Şimdi bu “cinnet kesit”inde her şeyin üzerine kalın bir sis ve karanlık çökmüş durumda. Buradan çıkışın yolu devrim ve sosyalizmi (asıl içeriğine kavuşturarak) yeniden var edebilmekten geçiyor. Bunun için dünden daha fazla, tüm koşulların bizden yana olduğu bilinciyle ya devrim ve sosyalizmi yeniden anlaşılır kılıp var edeceğiz. Ya da demeye dilim varmıyor; barbarlık insanlığı yok oluşa götürecek! Başka bir yol yok!
BARBARLIK HEPİMİZİ YOKOLUŞA GÖTÜRECEK!* / TUNCAY ATMACA
“Biz yeni bir hayat acemileriyiz
Bütün bildiklerimiz yeniden biçimleniyor
Şiirimiz, aşkımız yeniden
Son kötü günleri yaşıyoruz belki
İlk güzel günleri de yaşarız belki
Kekre bir şey var bu havada
Acıyla sevinç arasında
Öfkeyle bağış arasında”
(Cemal Süreya)
Yazmak… aynı zamanda üretmekse, üretmek paylaşmak… paylaşarak çoğalmaksa… o halde yazmalıyız. Paylaşmak… üretmek ve çoğalmak için.
Kabul gördüğü üzere yazmak zor bir iştir. Hele yazılanlar bir yanıyla ”biz”e aitse bu zorluk bir kat daha artmaktadır.

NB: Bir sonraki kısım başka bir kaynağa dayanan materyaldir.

(** Client [c], with question [m], is owed the jobs of [out]: they are counted,
    each nonce is in one of them or not below the least hash so far, and a job
    that can be finished stays within the question. *)
Record owed (c : Z) (m : Message) (st : clientStatus) (out : list workUnit) : Prop := {
  owed_range : 0 <= Lower m <= Upper m /\ Upper m <= max_uint64;
  owed_count : notFinishedJob st = Z.of_nat (length (for_client c out));
  owed_some : for_client c out <> [];
  owed_work : forall w, w ∈ for_client c out -> Data (workMsg w) = Data m /\
    0 <= Lower (workMsg w) /\ (endless w \/ forall i, i ∈ nonces w -> Lower m <= i <= Upper m);
  owed_min : forall i, Lower m <= i <= Upper m ->
    (exists w, w ∈ for_client c out /\ i ∈ nonces w) \/ minHash st <= Hash (Data m) i;
  owed_at : (Lower m <= nonce st <= Upper m /\ Hash (Data m) (nonce st) = minHash st) \/
    (minHash st = max_uint64 /\ nonce st = 0) }.

Record cinv (evs : list event) (cl : gmap Z clientStatus) (out : list workUnit) : Prop := {
  cinv_owed : forall c st, cl !! c = Some st ->
    exists m, Got c (Some m) ∈ evs /\ Type_ m = Request /\ owed c m st out;
  cinv_none : forall c, cl !! c = None -> Lost c ∈ evs \/ for_client c out = [] }.

#[export] Instance for_client_perm c : Proper (Permutation ==> Permutation) (for_client c).
Proof. intros l l' H. unfold for_client. by rewrite H. Qed.

Lemma owed_perm c m st out out' : out ≡ₚ out' -> owed c m st out -> owed c m st out'.
Proof.
  intros Hp [? Hc Hs Hw Hm ?]. assert (for_client c out ≡ₚ for_client c out') as Hf by by rewrite Hp.
  split; try done.
  - by rewrite <- Hf.
  - intros E. rewrite E in Hf. by apply Permutation_nil_r in Hf.
  - intros w Hin. apply Hw. by rewrite Hf.
  - intros i Hi. destruct (Hm i Hi) as [(w & Hin & ?)|]; [left|by right].
    exists w. by rewrite <- Hf.
Qed.

Lemma cinv_perm evs cl out out' : out ≡ₚ out' -> cinv evs cl out -> cinv evs cl out'.
Proof.
  intros Hp [Ho Hn]. split.
  - intros c st Hc. destruct (Ho c st Hc) as (m & ? & ? & ?). exists m. eauto using owed_perm.
  - intros c Hc. destruct (Hn c Hc) as [|E]; [by left|right].
    assert (for_client c out ≡ₚ for_client c out') as Hf by by rewrite Hp.
    rewrite E in Hf. by apply Permutation_nil_l in Hf.
Qed.

(** The work for [c] alone matters to [c]. *)
Lemma owed_ext c m st out out' : for_client c out = for_client c out' -> owed c m st out -> owed c m st out'.
Proof. intros E [? ? ? ? ? ?]. by split; rewrite <- ?E. Qed.

Lemma for_client_other c w out : clientWorkFor w <> c -> for_client c (w :: out) = for_client c out.
Proof. intros. unfold for_client. by rewrite filter_cons_False. Qed.

Lemma for_client_same c w out : clientWorkFor w = c -> for_client c (w :: out) = w :: for_client c out.
Proof. intros. unfold for_client. by rewrite filter_cons_True. Qed.

(** A job of a lost client is dropped. *)
Lemma cinv_drop evs cl w out :
  cl !! clientWorkFor w = None -> cinv evs cl (w :: out) -> cinv evs cl out.
Proof.
  intros Hw [Ho Hn]. split.
  - intros c st Hc. destruct (Ho c st Hc) as (m & ? & ? & Hm). exists m. split_and!; try done.
    eapply owed_ext; [|exact Hm]. apply for_client_other. congruence.
  - intros c Hc. destruct (Hn c Hc) as [|E]; [by left|right].
    destruct (decide (clientWorkFor w = c)) as [Hs|]; [|by rewrite <- E, for_client_other].
    by rewrite for_client_same in E by done.
Qed.

Lemma cinv_mono evs evs' cl out : evs ⊆ evs' -> cinv evs cl out -> cinv evs' cl out.
Proof.
  intros Hs [Ho Hn]. split.
  - intros c st Hc. destruct (Ho c st Hc) as (m & ? & ? & ?). exists m. eauto.
  - intros c Hc. destruct (Hn c Hc); eauto.
Qed.

Lemma cinv_lost evs cl out c :
  cinv evs cl out -> cinv (evs ++ [Lost c]) (delete c cl) out.
Proof.
  intros Hi. apply (cinv_mono _ (evs ++ [Lost c])) in Hi as [Ho Hn]; [|set_solver]. split.
  - intros c' st [? Hc]%lookup_delete_Some. eauto.
  - intros c' [<-|?]%lookup_delete_None; [left; set_solver|eauto].
Qed.

Lemma cinv_silent evs cl out ev : cinv evs cl out -> cinv (evs ++ [ev]) cl out.
Proof. apply cinv_mono. set_solver. Qed.

Lemma for_client_work_on c c' m js :
  work_on c m js -> for_client c' js = if decide (c = c') then js else [].
Proof.
  unfold for_client. induction 1 as [|w js [Hw _] Hjs IH]; [by destruct (decide _)|].
  destruct (decide (c = c')) as [->|].
  - rewrite filter_cons_True by done. by rewrite IH.
  - rewrite filter_cons_False by congruence. done.
Qed.

(** A new question, cut into the jobs [js]. *)
Lemma owed_new c m js :
  0 <= Lower m <= Upper m -> Upper m <= max_uint64 -> js <> [] -> work_on c m js -> covers m js ->
  owed c m (newClientStatus (Z.of_nat (length js))) js.
Proof.
  intros Hr Hu Hne Hw [Hall Hin].
  assert (for_client c js = js) as Hf by (erewrite for_client_work_on by done; by rewrite decide_True).
  split; rewrite ?Hf; try done.
  - intros w Hin'. unfold work_on in Hw. rewrite Forall_forall in Hw.
    split; [by apply Hw|]. by apply Hin.
  - intros i Hi. left. by apply Hall.
  - by right.
Qed.

Lemma for_client_app c l l' : for_client c (l ++ l') = for_client c l ++ for_client c l'.
Proof. unfold for_client. by rewrite filter_app. Qed.

Lemma cinv_request evs cl out c m js :
  cinv evs cl out -> cl !! c = None -> (Lost c ∉ evs) -> Type_ m = Request -> work_on c m js ->
  owed c m (newClientStatus (Z.of_nat (length js))) js ->
  cinv (evs ++ [Got c (Some m)]) (<[c := newClientStatus (Z.of_nat (length js))]> cl) (out ++ js).
Proof.
  intros Hi Hc Hl Ht Hw Hj. destruct (cinv_none _ _ _ Hi c Hc) as [|Hout]; [done|].
  apply (cinv_silent _ _ _ (Got c (Some m))) in Hi as [Ho Hn].
  assert (forall c', c' <> c -> for_client c' (out ++ js) = for_client c' out) as Hother.
  { intros c' ?. rewrite for_client_app, (for_client_work_on c c' m js Hw), decide_False by done.
    by rewrite app_nil_r. }
  split; intros c' *.
  - intros [[<- <-]|[? Hst]]%lookup_insert_Some.
    + exists m. split; [set_solver|]. split; [done|]. eapply owed_ext; [|exact Hj].
      by rewrite for_client_app, Hout.
    + destruct (Ho c' st Hst) as (m' & ? & ? & ?). exists m'. split_and!; try done.
      eapply owed_ext; [|done]. symmetry. auto.
  - intros [Hst ?]%lookup_insert_None. rewrite Hother by done. auto.
Qed.

(** The answer [m'] is the least hash over the question [m]. *)
Definition answers (m m' : Message) : Prop :=
  m' = NewResult (Hash_ m') (Nonce m') /\ min_over (Data m) (Lower m) (Upper m) (Hash_ m') (Nonce m').

(** Work whose search has ended does not end at the greatest nonce. *)
Definition finished (w : workUnit) : Prop :=
  Lower (workMsg w) <= Upper (workMsg w) -> ~ endless w.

Zor olan yalnızca yazmak değil. Kuşku götürmez ki, başka şeylerde var. Mesela sevdalanmak ve bu sevdayla umut taşımak yüreklerimizde.

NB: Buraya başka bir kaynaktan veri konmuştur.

(** Another connection meanwhile. *)
Lemma other_ok s s' cs es os carries o id id' mo c :
  sys_inv (mkSystem s true cs es os) -> cs !! id' = Some c -> id' <> id ->
  handleMessage id mo s = Ret (s', o) ->
  conn_ok s' (es ++ [Got id mo]) (os ++ o) id' (delivered carries o id' c).
Proof.
  intros [Hs _ _ _ _ Hc] Hid Hne Hm. cbn [srv reading conns evs outs] in *. specialize (Hc id' c Hid).
  assert (Hgot : forall m, Got id' m ∈ es ++ [Got id mo] -> Got id' m ∈ es).
  { intros m [Hin|[= -> ->]%list_elem_of_singleton]%elem_of_app; done. }
  unfold conn_ok in *. destruct (delivered_keeps carries o id' c) as (-> & _ & ->).
  destruct (who c) as [b|data n pr]; [|by apply (client_deliver es)].
  destruct Hc as [Hp Hst]. split; [eauto|]. intros Hlost.
  eapply miner_kept; [by apply (handleMessage_effect _ _ _ _ _ Hm)|by eapply no_answer_to_miner| |by apply Hst].
  apply joined_other. intros m [= E _]. done.
Qed.

Lemma read_inv s cs es os carries id c p ps s' o :
  cs !! id = Some c -> lost c = false -> up c = p :: ps ->
  handleIncomeMessage Unmarshal id p s = Ret (s', o) -> sys_inv (mkSystem s true cs es os) ->
  sys_inv (mkSystem s' false (deliver carries o (<[id := c <| up := ps |>]> cs))
             (es ++ [Got id (Unmarshal p)]) (os ++ o)).
Proof.
  unfold handleIncomeMessage. intros Hid Hlost Hup Hm Hi.
  pose proof (read_admissible _ _ _ _ _ _ _ _ Hi Hid Hlost Hup) as Ha.
  destruct (read_facts _ _ _ _ _ Hi Hid Hlost Hup) as (_ & _ & Hwho).
  pose proof Hi as [Hs Ho Hl Hn Hj Hc]. cbn [srv reading conns evs outs] in *.
  destruct (handleMessage_sinv _ _ _ _ _ _ Hs Ha Hm) as [Hs' Ho'].
  split; cbn [srv reading conns evs outs].
  - done.
  - apply Forall_app. split; [|done]. eapply oinv_mono; [|exact Ho]. set_solver.
  - intros id' Hin. assert (Lost id' ∈ es) as Hin' by set_solver.
    destruct (Hl id' Hin') as (c' & E & El). exists (delivered carries o id' c'). unfold deliver.
    rewrite map_lookup_imap, lookup_insert_ne by (intros ->; congruence). rewrite E. split; [done|].
    by rewrite (proj2 (proj2 (delivered_keeps _ _ _ _))).
  - intros id' mo Hin. apply deliver_is_Some, lookup_insert_is_Some'.
    apply elem_of_app in Hin as [Hin|[= -> ->]%list_elem_of_singleton]; eauto.
  - intros w Hin. destruct (handleMessage_jobs _ _ _ _ _ _ Hm Hin) as [Hold|(q & E & Ht & Hnew)]; [by apply Hj|].
    specialize (Hc id c Hid). unfold conn_ok in Hc. destruct (who c) as [b|data n pr].
    { destruct Hwho as [_ [[Hw _]|(w' & h & n & fuel & _ & _ & Hw)]]; rewrite Hw in E; by injection E as <-. }
    destruct Hwho as [Hw _]. injection Hw as Hw. rewrite Hw in E. injection E as <-. destruct (cs_range _ _ _ _ _ _ _ Hc) as [Hn0 Hn1].
    apply partition_portable in Hnew as [Hold|]; [apply Hj, elem_of_app; by left|done|apply coerceS_idemp|..];
      cbn; unfold uint64, max_uint64 in *; lia.
  - intros id' c' (c0 & [[<- <-]|[Hne Hid']]%lookup_insert_Some & ->)%deliver_lookup.
    + by eapply reader_ok.
    + by eapply other_ok.
Qed.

Zor ve karmaşık bir süreçten geçiyoruz. Bu süreçte ezenler tahakkümlerini her geçen gün değişen tarzda yürütüyorlar/yürütmeye çalışıyorlar. Hal böyle olunca, buna karşı ezilenlerde mücadele tarz ve yöntemlerini gözden geçirmek, sürece uygun tarz ve yöntemleri yaratmak zorundalar.

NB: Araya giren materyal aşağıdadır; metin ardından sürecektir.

(** The server answers for the key. *)
Definition serves (key : string) (ss : storageServer) : Prop :=
  status ss = OK /\ checkIsRightServer key ss = Ret true.

(** A list key holds a set: no element twice. *)
Definition sets (ss : storageServer) : Prop := forall k l, lists ss !! k = Some l -> NoDup l.

(** Same keys and values, whatever the leases. *)
Definition same_data (ss ss' : storageServer) : Prop := values ss' = values ss /\ lists ss' = lists ss.

(** The abstract operations on the set of a key. *)
Definition append_spec (v : string) (l : list string) : Status * list string :=
  if bool_decide (v ∈ l) then (ItemExists, l) else (OK, l ++ [v]).
Definition remove_spec (v : string) (l : list string) : Status * list string :=
  if bool_decide (v ∈ l) then (OK, filter (fun x => x <> v) l) else (ItemNotFound, l).

Lemma revokeLoop_frame dial now : forall ls called ss ss' called' err,
  revokeLoop dial now ls called ss = Ret (ss', called', err) ->
  exists c k, ss' = ss <| clientCache := c |> <| clientCacheLocked := k |>.
Proof.
  induction ls as [|[h l] ls IH]; intros called ss ss' called' err; cbn.
  { intros [= <- <- <-]. exists (clientCache ss), (clientCacheLocked ss). by destruct ss. }
  destruct (_ <? _); [|apply IH]. destruct (bool_decide (h ∈ clientCacheLocked ss)); [done|].
  destruct (bool_decide _); [apply IH|]. destruct (dial h).
  - intros (c & k & ->)%IH. by exists c, k.
  - intros [= <- <- <-]. by exists (clientCache ss), ({[h]} ∪ clientCacheLocked ss).
Qed.

(** Without leaked mutexes the loop comes to its end. *)
Lemma revokeLoop_total dial now : forall ls called ss,
  clientCacheLocked ss = ∅ -> exists r, revokeLoop dial now ls called ss = Ret r.
Proof.
  induction ls as [|[h l] ls IH]; intros called ss Hl; cbn; [eauto|].
  destruct (_ <? _); [|by apply IH]. rewrite Hl, bool_decide_false by set_solver.
  destruct (bool_decide _); [by apply IH|]. destruct (dial h); [by apply IH|eauto].
Qed.

Lemma revoke_total dial now range g ss :
  clientCacheLocked ss = ∅ ->
  exists c k called err, revokeGrantedLease dial now range g ss =
    Ret (ss <| clientCache := c |> <| clientCacheLocked := k |>, called, err).
Proof.
  intros Hl. unfold revokeGrantedLease.
  destruct (revokeLoop_total dial now (range (map_to_list g)) [] ss Hl) as [[[ss' called] err] E].
  destruct (revokeLoop_frame _ _ _ _ _ _ _ _ E) as (c & k & ->). rewrite E. by exists c, k, called, err.
Qed.

Lemma removeFirst_spec v : forall l, NoDup l ->
  removeFirst v l = (bool_decide (v ∈ l), filter (fun x => x <> v) l).
Proof.
  induction l as [|e l IH]; intros Hnd; [by rewrite bool_decide_false by apply not_elem_of_nil|].
  apply NoDup_cons in Hnd as [He Hnd]. cbn [removeFirst]. destruct (String.eqb_spec e v) as [->|Hne].
  - rewrite bool_decide_true by by left. rewrite filter_cons_False by (by intros []). f_equal.
    symmetry. clear -He. induction l as [|x l IH]; [done|]. apply not_elem_of_cons in He as [? ?].
    rewrite filter_cons_True by done. by rewrite IH.
  - rewrite IH, filter_cons_True by done. f_equal. apply bool_decide_ext. set_solver.
Qed.

Lemma remove_spec_first v l : NoDup l ->
  (let '(b, l') := removeFirst v l in (if b then OK else ItemNotFound, l')) = remove_spec v l.
Proof.
  intros Hnd. rewrite removeFirst_spec by done. unfold remove_spec.
  destruct (bool_decide _) eqn:E; [done|]. breflect. f_equal. clear Hnd.
  induction l as [|x l IH]; [done|]. apply not_elem_of_cons in E as [? ?].
  rewrite filter_cons_True by done. by rewrite IH.
Qed.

Evet, tarih gitmesi gereken yere doğru gidiyor. Yani tüm yaşanan onca olumsuzluğa rağmen, tarih bizden yana, yani komünistlerden yana tam yol ilerliyor. Bu, yaşanan onca şeye rağmen bilimsel bir gerçek. Tıpkı G. Canguilhem’in “bilimsel olmayan bir bilgi bilgi değildir” belirlemesinde ifadesini bulduğu gibi. Gerçek anlamda bir teorik önermedir. Sosyalist ülkelerdeki çözülme, Marksizm’in uzun süredir yaşadığı teorik ve politik kriz, günümüzde Marksistlerin dünya çapında yaşadığı etkisizliğe rağmen bu gerçek örtbas edilemez. Tarih gitmesi gereken yere, komünizme doğru ilerliyor.
Eğer kabul gördüğü gibi tarih sınıflar mücadelesinin sonucuysa, bugün sınıflar mücadelesi dünkünden daha keskin bir şekilde ilerlemeye devam ediyor. Görebilmesini becerebilenler için. Sorun Marksistlerin değişen koşullar karşısında kendilerini yenileyip-yenilememeleri sorunu. Marksistler kendilerini yenileme konusunda güdük kaldıklarından süreçte açıklayamadıkları şeyler artmıştır. Çünkü, 21. yüzyılın temel sorunları olan konular üzerinde dünya çapında henüz hiçbir ciddi tartışma yapılmamıştır. Durum buyken Marksistler eski söylem ve yapılanmalarla yaşamı değiştirip/dönüştüremeyeceklerini kavrayıp, kendilerini değişen koşullar karşısında yeniden konumlandırmalılardır. Kürdistanlı Komünistler uzunca süredir bunu yapmaya çalışıyorlar. Yani değişen koşullar karşısında onca şeyi tartışıp yeni bir sentezle, ama “tarihten ders çıkararak “kendilerini adım adım yeniden konumlandırmaya çalışıyorlar. Bütün zorluklarına rağmen.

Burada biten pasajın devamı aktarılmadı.